◆ TASK TO CARRY OUT: Give all of the records again. Match them exactly.

--- GIVEN DATA Enclosed Below ---

(* ===== verification/BeamModule.v ===== *)
(** The whole load of a module ([beam/loader/mod.rs], [load_module]): from the bytes of a file
    to the module the code server registers, and the lookups in it. *)
From S2P Require Import Prelude BeamTerm BeamMem BeamCompare BeamHeap BeamProc BeamOps BeamFacts BeamCopy BeamReader BeamCte BeamEtf BeamFile BeamLoad BeamLink.

(** * Atoms *)

Lemma atom_plain m st x t : rep m st x (VAtom t) -> plain x.
Proof.
  intros H. inversion H; subst. destruct (tagged_reads ATOM i ltac:(by vm_compute) ltac:(lia)) as (_ & Ht & _). fold (make_atom i) in Ht.
  apply plain_tag; by rewrite Ht.
Qed.

Lemma boxed_storable m p x o : 0 <= p < 2 ^ 63 -> p mod 8 = 0 -> make_boxed p = Some x -> boxes m !! p = Some o ->
  get_type o <> BOXTYPETAG_JUMP_TABLE -> storable m x.
Proof.
  intros Hp Ha Hx Hb Ho. destruct (boxed_reads p) as (x' & E & _ & _ & Ht & Hg); [lia | done |]. rewrite Hx in E. injection E as <-.
  unfold storable, is_loadtime, is_special_of_type, is_special, is_boxed_of_type, is_boxed_of_, is_boxed, load_box. rewrite Ht, Hg, Hb. cbn.
  split; [done|]. by rewrite bool_decide_eq_false_2.
Qed.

--- End of Enclosed GIVEN DATA ---

◆ RESPONSE:
(* ===== verification/BeamModule.v ===== *)
(** The whole load of a module ([beam/loader/mod.rs], [load_module]): from the bytes of a file
    to the module the code server registers, and the lookups in it. *)
From S2P Require Import Prelude BeamTerm BeamMem BeamCompare BeamHeap BeamProc BeamOps BeamFacts BeamCopy BeamReader BeamCte BeamEtf BeamFile BeamLoad BeamLink.

(** * Atoms *)

Lemma atom_plain m st x t : rep m st x (VAtom t) -> plain x.
Proof.
  intros H. inversion H; subst. destruct (tagged_reads ATOM i ltac:(by vm_compute) ltac:(lia)) as (_ & Ht & _). fold (make_atom i) in Ht.
  apply plain_tag; by rewrite Ht.
Qed.

Lemma boxed_storable m p x o : 0 <= p < 2 ^ 63 -> p mod 8 = 0 -> make_boxed p = Some x -> boxes m !! p = Some o ->
  get_type o <> BOXTYPETAG_JUMP_TABLE -> storable m x.
Proof.
  intros Hp Ha Hx Hb Ho. destruct (boxed_reads p) as (x' & E & _ & _ & Ht & Hg); [lia | done |]. rewrite Hx in E. injection E as <-.
  unfold storable, is_loadtime, is_special_of_type, is_special, is_boxed_of_type, is_boxed_of_, is_boxed, load_box. rewrite Ht, Hg, Hb. cbn.
  split; [done|]. by rewrite bool_decide_eq_false_2.
Qed.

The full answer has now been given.